Background: Weight Loss following Gastric Bypass (RYGB) is associated with significant improvement in Non-Alcoholic Fatty Liver Disease (NAFLD) and Non-Alcoholic Steatohepatitis (NASH), that are better to what is obtained by diet alone. Changes in bile acids (BA) physiology after RYGB have been proposed as mediators for the superior improvements with surgery, through activation of Farnesoid X receptor (FXR) and possibly Peroxisome proliferator-activated receptor α (PPARα). FXR is a major BA target in the liver, and its activation can improve liver lipid, glucose, and energy metabolism; and PPARα stimulates lipid oxidation and inhibits lipogenesis in liver. While in vitro and animals studies have provided evidence that FXR can activate PPARα and FXR and PPARα concurrent stimulation may have a synergic effect on liver fat metabolism, this has not yet been shown in vivo and with clinical correlation. Our aims were to study prevalence and resolution of NASH, and evaluate differences in liver FXR and PPARα gene expression in human subjects at baseline and one year after Diet treatment Alone or RYGB.
Methods: We searched the publicly available Gene Expression Omnibus (GEO DataSets) to identify studies with subjects that had weight loss treatment by Diet Alone or RYGB and paired NASH status and liver genomic data at baseline and follow-up. We identified the study GSE83452 and analyzed its genomic data base to study FXR and PPARα gene expression, on the log_2 scale, from subjects with liver biopsies at baseline and 1-year follow-up, and compared baseline and changes in NASH status and changes in gene expression. Pre-processed gene expression data was obtained using GEOquery R package v. 2.42.0.

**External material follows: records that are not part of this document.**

(* ===== verification/ServerDefs.v ===== *)
(** * The daemon's state: src/roadcastd.c, constants and structures

    The client and server structures, the part of libuv the daemon calls as the
    interface [Uv], and the state monad in which the handlers of ServerOps.v are
    written. *)

From S2P Require Import Prelude Wire CatalogDefs Catalog SourceSession Sampler.

Definition MAX_CLIENTS : Z := 16.
Definition MAX_CLIENTS_PER_UID : Z := 8.
Definition CLIENT_INPUT_CAP : Z := 4096.
Definition CLIENT_MESSAGE_CAP : Z := 2048.
Definition HELLO_TIMEOUT_NS : Z := 2000000000.
Definition SETUP_TIMEOUT_NS : Z := 10000000000.
Definition PAYLOAD_CAP : Z := CLIENT_MESSAGE_CAP - ROADCAST_HEADER_SIZE.

Definition SIGNALS_PER_MESSAGE : Z :=
  (CLIENT_MESSAGE_CAP - ROADCAST_HEADER_SIZE - ROADCAST_BATCH_PREFIX_SIZE)
  / ROADCAST_SIGNAL_WIRE_SIZE.
Definition FRAMES_PER_MESSAGE : Z :=
  (CLIENT_MESSAGE_CAP - ROADCAST_HEADER_SIZE - ROADCAST_BATCH_PREFIX_SIZE)
  / ROADCAST_FRAME_WIRE_SIZE.

Definition FRAME_BATCH_CHUNKS `{Catalog} : Z :=
  (FRAME_COUNT + FRAMES_PER_MESSAGE - 1) / FRAMES_PER_MESSAGE.
Definition SIGNAL_BATCH_CHUNKS `{Catalog} : Z :=
  (SIGNAL_COUNT + SIGNALS_PER_MESSAGE - 1) / SIGNALS_PER_MESSAGE.
Definition CLIENT_QUEUE_SLOTS `{Catalog} : Z := FRAME_BATCH_CHUNKS + SIGNAL_BATCH_CHUNKS + 1.

Record output_slot_t := mk_slot {
  slot_length : Z;
  in_use : Z;
  slot_data : list Z;
}.

#[export] Instance eta_slot : Eta output_slot_t := fun s =>
  mk_slot (slot_length s) (in_use s) (slot_data s).

(** [catchup_frame_indices] and [catchup_signal_indices] hold the entries of the
    arrays below their counts, the only ones the code reads. *)
Record roadcast_client_t := mk_client {
  active : Z;
  closing : Z;
  greeted : Z;
  subscribed : Z;
  needs_resync : Z;
  resync_queued : Z;
  input : list Z;
  input_length : Z;
  output : list output_slot_t;
  pending_bytes : Z;
  dropped_batches : Z;
  hello_deadline_ns : Z;
  setup_deadline_ns : Z;
  peer_uid : Z;
  peer_pid : Z;
  snapshot_frames : list roadcast_frame_t;
  snapshot_signals : list roadcast_signal_value_t;
  snapshot_sample_sequence : Z;
  snapshot_change_sequence : Z;
  snapshot_timestamp_ns : Z;
  snapshot_next_frame_index : Z;
  snapshot_next_index : Z;
  catchup_frame_indices : list Z;
  catchup_signal_indices : list Z;
  catchup_frame_count : Z;
  catchup_frame_offset : Z;
  catchup_signal_count : Z;
  catchup_signal_offset : Z;
  catchup_sample_sequence : Z;
  catchup_change_sequence : Z;
  catchup_timestamp_ns : Z;
  snapshot_active : Z;
  snapshot_frames_complete : Z;
  snapshot_complete : Z;
  catchup_active : Z;
  catchup_waiting_for_capacity : Z;
  catchup_resumption_reported : Z;
}.

#[export] Instance eta_client : Eta roadcast_client_t := fun c =>
  mk_client (active c) (closing c) (greeted c) (subscribed c) (needs_resync c)
    (resync_queued c) (input c) (input_length c) (output c) (pending_bytes c)
    (dropped_batches c) (hello_deadline_ns c) (setup_deadline_ns c) (peer_uid c) (peer_pid c)
    (snapshot_frames c) (snapshot_signals c) (snapshot_sample_sequence c)
    (snapshot_change_sequence c) (snapshot_timestamp_ns c) (snapshot_next_frame_index c)
    (snapshot_next_index c) (catchup_frame_indices c) (catchup_signal_indices c)
    (catchup_frame_count c) (catchup_frame_offset c) (catchup_signal_count c)
    (catchup_signal_offset c) (catchup_sample_sequence c) (catchup_change_sequence c)
    (catchup_timestamp_ns c) (snapshot_active c) (snapshot_frames_complete c)
    (snapshot_complete c) (catchup_active c) (catchup_waiting_for_capacity c)
    (catchup_resumption_reported c).

Record stats_t := mk_stats {
  ticks : Z;
  changed_frames : Z;
  stats_coalesced_samples : Z;
  queue_drops : Z;
  source_errors_at_start : Z;
  fallback_batches_at_start : Z;
  hello_timeouts : Z;
  setup_timeouts : Z;
  peer_limit_rejections : Z;
  serialized_chunks : Z;
}.

#[export] Instance eta_stats : Eta stats_t := fun s =>
  mk_stats (ticks s) (changed_frames s) (stats_coalesced_samples s) (queue_drops s)
    (source_errors_at_start s) (fallback_batches_at_start s) (hello_timeouts s)
    (setup_timeouts s) (peer_limit_rejections s) (serialized_chunks s).

(** The server without its client array and its sampler. *)
Record roadcast_server_t := mk_server {
  sv_frames : list roadcast_frame_t;
  sv_signals : list roadcast_signal_value_t;
  sample_sequence : Z;
  change_sequence : Z;
  sample_timestamp_ns : Z;
  coalesced_samples : Z;
  heartbeat_previous_sequence : Z;
  heartbeat_previous_ns : Z;
  effective_hz_millihz : Z;
  hz : Z;
  client_queue_slots : Z;
  stats : stats_t;
  shutting_down : Z;
}.

#[export] Instance eta_server : Eta roadcast_server_t := fun s =>
  mk_server (sv_frames s) (sv_signals s) (sample_sequence s) (change_sequence s)
    (sample_timestamp_ns s) (coalesced_samples s) (heartbeat_previous_sequence s)
    (heartbeat_previous_ns s) (effective_hz_millihz s) (hz s) (client_queue_slots s)
    (stats s) (shutting_down s).

(** ** Zeroed structures: [memset(client, 0, sizeof( *client))] *)

Definition zero_value : roadcast_signal_value_t := mk_value 0 0 0 0 0 0.

Definition zero_slot : output_slot_t :=
  mk_slot 0 0 (repeat 0 (Z.to_nat CLIENT_MESSAGE_CAP)).

Definition zero_client `{Catalog} : roadcast_client_t :=
  mk_client 0 0 0 0 0 0 (repeat 0 (Z.to_nat CLIENT_INPUT_CAP)) 0
    (repeat zero_slot (Z.to_nat CLIENT_QUEUE_SLOTS)) 0 0 0 0 0 0
    zero_frames (repeat zero_value (length SIGNALS)) 0 0 0 0 0 [] [] 0 0 0 0 0 0 0
    0 0 0 0 0 0.

(** ** libuv

    A stream is named by the slot of its client in the server's array.
    [uv_write] queues the bytes and returns its result; its callback is a later
    event.  [getsockopt_peercred] gives the user, the process and the length of
    the answer; [calloc_stream] is a stream on the heap, for a connection that is
    turned away.  The handles of the server itself have names of their own. *)

Definition CLIENT_SOCKET_SEND_BUFFER : Z := 16384.
Definition UCRED_SIZE : Z := 12.

Inductive server_handle :=
  | listener | sample_notification | heartbeat_timer | stats_timer | sigint_handle | sigterm_handle.

Class Uv (W : Type) := {
  uv_write : Z -> list Z -> W -> Z * W;
  uv_stream_get_write_queue_size : Z -> W -> Z;
  uv_read_stop : Z -> W -> W;
  uv_close : Z -> W -> W;
  uv_pipe_init : Z -> W -> Z * W;
  uv_accept : Z -> W -> Z * W;
  uv_read_start : Z -> W -> Z * W;
  uv_fileno : Z -> W -> option Z * W;
  getsockopt_peercred : Z -> W -> option (Z * Z * Z) * W;
  setsockopt_sndbuf : Z -> Z -> W -> W;
  calloc_stream : W -> option Z * W;
  free_stream : Z -> W -> W;
  handle_is_closing : server_handle -> W -> bool;
  handle_close : server_handle -> W -> W;
  handle_stop : server_handle -> W -> W;
  pthread_join : W -> W;
}.

(** The contract the daemon relies on: the stream carries the bytes of the
    successful writes in order, nothing else the daemon does puts bytes on it,
    a write queue is smaller than the address space, and reading the clock does
    not change it.  [failures] counts the writes that a stream has refused; the
    other calls a handler of a client makes do not add to it. *)
Class UvOk {W} (U : Uv W) (K : Clock W) := {
  sent : W -> Z -> list (list Z);
  sent_write_ok c bytes w :
    0 <= (uv_write c bytes w).1 ->
    sent (uv_write c bytes w).2 c = sent w c ++ [bytes];
  sent_write_err c bytes w :
    (uv_write c bytes w).1 < 0 -> sent (uv_write c bytes w).2 c = sent w c;
  sent_write_other c c' bytes w : c' <> c -> sent (uv_write c bytes w).2 c' = sent w c';
  failures : W -> Z -> nat;
  failures_write_ok c bytes w :
    0 <= (uv_write c bytes w).1 -> failures (uv_write c bytes w).2 c = failures w c;
  failures_write_err c bytes w :
    (uv_write c bytes w).1 < 0 -> failures (uv_write c bytes w).2 c = S (failures w c);
  failures_clock c w : failures (monotonic_ns w).2 c = failures w c;
  failures_read_stop c c' w : failures (uv_read_stop c w) c' = failures w c';
  failures_close c c' w : failures (uv_close c w) c' = failures w c';
  sent_clock c w : sent (monotonic_ns w).2 c = sent w c;
  sent_read_stop c c' w : sent (uv_read_stop c w) c' = sent w c';
  sent_close c c' w : sent (uv_close c w) c' = sent w c';
  sent_pipe_init c c' w : sent (uv_pipe_init c w).2 c' = sent w c';
  sent_accept c c' w : sent (uv_accept c w).2 c' = sent w c';
  sent_read_start c c' w : sent (uv_read_start c w).2 c' = sent w c';
  sent_fileno c c' w : sent (uv_fileno c w).2 c' = sent w c';
  sent_peercred fd c w : sent (getsockopt_peercred fd w).2 c = sent w c;
  sent_sndbuf fd n c w : sent (setsockopt_sndbuf fd n w) c = sent w c;
  sent_calloc c w : sent (calloc_stream w).2 c = sent w c;
  sent_free r c w : sent (free_stream r w) c = sent w c;
  sent_handle_close h c w : sent (handle_close h w) c = sent w c;
  sent_handle_stop h c w : sent (handle_stop h w) c = sent w c;
  sent_join c w : sent (pthread_join w) c = sent w c;
  queue_size_range c w : 0 <= uv_stream_get_write_queue_size c w < 2 ^ 62;
  queue_size_clock c w :
    uv_stream_get_write_queue_size c (monotonic_ns w).2 = uv_stream_get_write_queue_size c w;
  uv_clock_range :: ClockOk K;
}.

(** ** The handler monad

    A handler runs on one client of the array: [cid] is its slot, the address of
    its structure.  Its server and the outside world are threaded through.  [UB]
    is undefined behaviour; [Fail] is a loop that ran out of fuel. *)

Record ctx (W : Type) := mk_ctx {
  cid : Z;
  cl : roadcast_client_t;
  sv : roadcast_server_t;
  env : W;
}.
Arguments mk_ctx {W}.
Arguments cid {W}.
Arguments cl {W}.
Arguments sv {W}.
Arguments env {W}.

#[export] Instance eta_ctx {W} : Eta (ctx W) := fun s =>
  mk_ctx (cid s) (cl s) (sv s) (env s).

Definition M (W A : Type) : Type := ctx W -> res (A * ctx W).

#[export] Instance M_ret {W} : MRet (M W) := fun A a s => Ok (a, s).
#[export] Instance M_bind {W} : MBind (M W) := fun A B f m s =>
  match m s with
  | Ok (a, s') => f a s'
  | Fail => Fail
  | UB => UB
  end.

Section Monad.
Context {W : Type}.

Definition getc : M W roadcast_client_t := fun s => Ok (cl s, s).
Definition gets : M W roadcast_server_t := fun s => Ok (sv s, s).
Definition modc (f : roadcast_client_t -> roadcast_client_t) : M W unit :=
  fun s => Ok (tt, s <| cl := f (cl s) |>).
Definition mods (f : roadcast_server_t -> roadcast_server_t) : M W unit :=
  fun s => Ok (tt, s <| sv := f (sv s) |>).

(** A call to the outside world on the client's stream. *)
Definition call {A} (f : Z -> W -> A * W) : M W A :=
  fun s => let '(a, w) := f (cid s) (env s) in Ok (a, s <| env := w |>).
Definition ask {A} (f : Z -> W -> A) : M W A := fun s => Ok (f (cid s) (env s), s).
Definition act (f : Z -> W -> W) : M W unit := fun s => Ok (tt, s <| env := f (cid s) (env s) |>).

(** A memory access: it succeeds or is undefined. *)
Definition mem {A} (m : res A) : M W A := fun s =>
  match m with Ok a => Ok (a, s) | _ => UB end.

(** An encoder: [None] when it returns 0. *)
Definition enc {A} (m : res A) : M W (option A) := fun s =>
  match m with Ok a => Ok (Some a, s) | Fail => Ok (None, s) | UB => UB end.

(** A loop without fuel left. *)
Definition out_of_fuel {A} : M W A := fun _ => Fail.
End Monad.

(** ** Equations of the monad *)

Section Equations.
Context {W A B : Type}.
Implicit Types s : ctx W.

Lemma run_getc (k : roadcast_client_t -> M W B) s : (getc ≫= k) s = k (cl s) s.
Proof. done. Qed.
Lemma run_mem (m : res A) (k : A -> M W B) a s : m = Ok a -> (mem m ≫= k) s = k a s.
Proof. by intros ->. Qed.
Lemma run_enc_ok (m : res A) (k : option A -> M W B) a s :
  m = Ok a -> (enc m ≫= k) s = k (Some a) s.
Proof. by intros ->. Qed.
Lemma run_enc_fail (m : res A) (k : option A -> M W B) s :
  m = Fail -> (enc m ≫= k) s = k None s.
Proof. by intros ->. Qed.
Lemma run_bind (m : M W A) (k : A -> M W B) a s s' :
  m s = Ok (a, s') -> (m ≫= k) s = k a s'.
Proof. intros H. unfold mbind, M_bind. by rewrite H. Qed.
End Equations.

(** ** Weakest preconditions: the handler returns, and then [Q] holds *)

Definition wp {W A} (m : M W A) (Q : A -> ctx W -> Prop) (s : ctx W) : Prop :=
  match m s with Ok (a, s') => Q a s' | _ => False end.

Section Wp.
Context {W : Type}.
Implicit Types s : ctx W.

Lemma wp_ret {A} (a : A) Q s : Q a s -> wp (mret a) Q s.
Proof. done. Qed.

Lemma wp_bind {A B} (m : M W A) (f : A -> M W B) Q s :
  wp m (fun a s' => wp (f a) Q s') s -> wp (m ≫= f) Q s.
Proof. unfold wp, mbind, M_bind. destruct (m s) as [[a s']| |]; done. Qed.

Lemma wp_mono {A} (m : M W A) (P Q : A -> ctx W -> Prop) s :
  wp m P s -> (forall a s', P a s' -> Q a s') -> wp m Q s.
Proof. unfold wp. destruct (m s) as [[a s']| |]; auto. Qed.

Lemma wp_getc Q i c v (w : W) : Q c (mk_ctx i c v w) -> wp getc Q (mk_ctx i c v w).
Proof. done. Qed.
Lemma wp_gets Q i c v (w : W) : Q v (mk_ctx i c v w) -> wp gets Q (mk_ctx i c v w).
Proof. done. Qed.
Lemma wp_modc f Q i c v (w : W) : Q tt (mk_ctx i (f c) v w) -> wp (modc f) Q (mk_ctx i c v w).
Proof. done. Qed.
Lemma wp_mods f Q i c v (w : W) : Q tt (mk_ctx i c (f v) w) -> wp (mods f) Q (mk_ctx i c v w).
Proof. done. Qed.
Lemma wp_call {A} (f : Z -> W -> A * W) Q i c v w :
  Q (f i w).1 (mk_ctx i c v (f i w).2) -> wp (call f) Q (mk_ctx i c v w).
Proof. unfold wp, call. cbn [cid env]. by destruct (f i w). Qed.
Lemma wp_ask {A} (f : Z -> W -> A) Q i c v w :
  Q (f i w) (mk_ctx i c v w) -> wp (ask f) Q (mk_ctx i c v w).
Proof. done. Qed.
Lemma wp_act f Q i c v (w : W) :
  Q tt (mk_ctx i c v (f i w)) -> wp (act f) Q (mk_ctx i c v w).
Proof. done. Qed.
Lemma wp_mem {A} (m : res A) (a : A) Q s : m = Ok a -> Q a s -> wp (mem m) Q s.
Proof. by intros ->. Qed.
Lemma wp_enc_ok {A} (m : res A) (a : A) Q s : m = Ok a -> Q (Some a) s -> wp (enc m) Q s.
Proof. by intros ->. Qed.

(** A handler is a function: what holds of its result for every [x] holds for all
    of them at once. *)
Lemma wp_all {A X} (m : M W A) P (pre : X -> Prop) (Q : X -> A -> ctx W -> Prop) s :
  wp m P s -> (forall x, pre x -> wp m (Q x) s) ->
  wp m (fun a s' => P a s' /\ forall x, pre x -> Q x a s') s.
Proof. unfold wp. destruct (m s) as [[a s']| |]; [|done..]. auto. Qed.

(** From a weakest precondition to the run. *)
Lemma wp_run {A} (m : M W A) Q s :
  wp m Q s -> exists a s', m s = Ok (a, s') /\ Q a s'.
Proof. unfold wp. destruct (m s) as [[a s']| |]; [|done..]. eauto. Qed.
End Wp.

(** Steps through a handler up to the next call of another one. *)
Ltac wp_step :=
  lazymatch goal with
  | |- wp (_ ≫= _) _ _ => apply wp_bind
  | |- wp (mret _) _ _ => apply wp_ret
  | |- wp getc _ _ => apply wp_getc
  | |- wp gets _ _ => apply wp_gets
  | |- wp (modc _) _ _ => apply wp_modc
  | |- wp (mods _) _ _ => apply wp_mods
  | |- wp (call _) _ _ => apply wp_call
  | |- wp (ask _) _ _ => apply wp_ask
  | |- wp (act _) _ _ => apply wp_act
  end.

Ltac wp_steps := repeat (wp_step; cbv beta iota zeta).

Results: Twenty-nine patients had Diet Alone and 25 patients had a RYGB. There was no difference in NASH prevalence at baseline (NASH Baseline: 76% Diet Group vs. 60% RYGB Group, p=ns); the RYGB group had a significantly greater resolution of NASH at 1-year follow-up (NASH 1-year: 59% Diet Group vs. 4% RYGB, Group, p<0.001). Only RYGB group had a significant increase in both PPARα and FXR gene expression (p<0.01, figure 1A). When analyzing only patients without NASH at baseline and follow-up, there was still a significant increase, after RYGB only, in both FXR and PPARα genes expression (RYGB group n=10, Diet Group n=5, p<0.01, figure 1B).
Conclusions: Compared to diet alone, RYGB is associated with an increased rate of NASH improvements and is associated with a greater and concurrent activation of liver FXR and PPARα, even in patients without NASH. Concurrent FXR and PPARα activation fostered by BA changes maybe mediators for the superior rate of NASH improvements of RYGB when compared to lifestyle modification and diet alone.

Log fold change (logFC) in liver FXR and PPARα gene expression 1-year after Roux-en-Y gastric bypass (RYGB) or Diet alone. A: All patients with paired samples. B: Only patients without NASH.* P<0.01 compared to Diet group; independent samples T-test.